• PROBLEM STATEMENT
Set down every record below exactly as it stands.

Items from a data source:
Ltac helper_step :=
  match goal with
  | |- helper (match ?x with _ => _ end) => destruct x
  | |- quiet_prog (match ?x with _ => _ end) => destruct x
  | |- helper _ => solve [auto with helpers]
  | |- quiet_prog _ => solve [auto with helpers]
  | |- helper (for_each _ _ _) => apply helper_for_each
  | |- helper (try _ _ _) => apply helper_try
  | |- helper (bind _ _) => apply helper_bind
  | |- quiet_prog (try _ _ _) => apply quiet_try
  | |- quiet_prog (bind _ _) => apply quiet_bind
  | |- forall _, _ => intros ?
  | |- success _ = _ => first [assumption | reflexivity]
  end.
Ltac helper_tac := repeat helper_step.

Ltac harmless_step :=
  match goal with
  | |- harmless (match ?x with _ => _ end) => destruct x
  | |- harmless (Ret _) => exact I
  | |- harmless (write _ _) => apply harmless_write
  | |- harmless _ => solve [auto with handlers]
  | |- harmless _ => solve [apply harmless_quiet; auto with helpers]
  | |- harmless (try _ _ _) => apply harmless_try
  | |- harmless (bind _ _) => apply harmless_bind
  | _ => helper_step
  end.
Ltac harmless_tac := repeat harmless_step.

(** The usual reading of the two judgements *)
Notation settles := (settles_as fulfilled).
Notation closes := (closes_as fulfilled).

Ltac settle_step :=
  match goal with
  | |- settles_as _ _ (match ?x with _ => _ end) => destruct x
  | |- settles_as _ _ (try (perform OCommit) _ _) => apply settle_commit
  | |- settles_as _ _ _ => solve [auto with handlers]
  | |- settles_as _ _ (try _ _ _) => apply settle_try
  | |- settles_as _ _ (bind (write _ _) _) => apply settle_write_ret
  | |- settles_as _ _ (write _ _) => apply settle_write
  | |- settles_as _ _ (bind _ _) => apply settle_bind
  | |- closes_as _ _ (bind (audit_log _) _) => apply close_audit
  | |- closes_as fulfilled _ (bind (write _ _) _) => apply close_write_ret
  | |- closes_as answered _ (bind (write _ _) _) => apply answer_write_ret
  | |- closes_as answered _ (try _ _ _) => apply answer_try
  | |- closes_as _ _ (write _ _) => apply close_write
  | |- closes_as _ _ (match ?x with _ => _ end) => destruct x
  | |- _ <> _ => discriminate
  | _ => harmless_step
  end.
Ltac settle_tac := repeat settle_step.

• SOLUTION
Ltac helper_step :=
  match goal with
  | |- helper (match ?x with _ => _ end) => destruct x
  | |- quiet_prog (match ?x with _ => _ end) => destruct x
  | |- helper _ => solve [auto with helpers]
  | |- quiet_prog _ => solve [auto with helpers]
  | |- helper (for_each _ _ _) => apply helper_for_each
  | |- helper (try _ _ _) => apply helper_try
  | |- helper (bind _ _) => apply helper_bind
  | |- quiet_prog (try _ _ _) => apply quiet_try
  | |- quiet_prog (bind _ _) => apply quiet_bind
  | |- forall _, _ => intros ?
  | |- success _ = _ => first [assumption | reflexivity]
  end.
Ltac helper_tac := repeat helper_step.

Ltac harmless_step :=
  match goal with
  | |- harmless (match ?x with _ => _ end) => destruct x
  | |- harmless (Ret _) => exact I
  | |- harmless (write _ _) => apply harmless_write
  | |- harmless _ => solve [auto with handlers]
  | |- harmless _ => solve [apply harmless_quiet; auto with helpers]
  | |- harmless (try _ _ _) => apply harmless_try
  | |- harmless (bind _ _) => apply harmless_bind
  | _ => helper_step
  end.
Ltac harmless_tac := repeat harmless_step.

(** The usual reading of the two judgements *)
Notation settles := (settles_as fulfilled).
Notation closes := (closes_as fulfilled).

Ltac settle_step :=
  match goal with
  | |- settles_as _ _ (match ?x with _ => _ end) => destruct x
  | |- settles_as _ _ (try (perform OCommit) _ _) => apply settle_commit
  | |- settles_as _ _ _ => solve [auto with handlers]
  | |- settles_as _ _ (try _ _ _) => apply settle_try
  | |- settles_as _ _ (bind (write _ _) _) => apply settle_write_ret
  | |- settles_as _ _ (write _ _) => apply settle_write
  | |- settles_as _ _ (bind _ _) => apply settle_bind
  | |- closes_as _ _ (bind (audit_log _) _) => apply close_audit
  | |- closes_as fulfilled _ (bind (write _ _) _) => apply close_write_ret
  | |- closes_as answered _ (bind (write _ _) _) => apply answer_write_ret
  | |- closes_as answered _ (try _ _ _) => apply answer_try
  | |- closes_as _ _ (write _ _) => apply close_write
  | |- closes_as _ _ (match ?x with _ => _ end) => destruct x
  | |- _ <> _ => discriminate
  | _ => harmless_step
  end.
Ltac settle_tac := repeat settle_step.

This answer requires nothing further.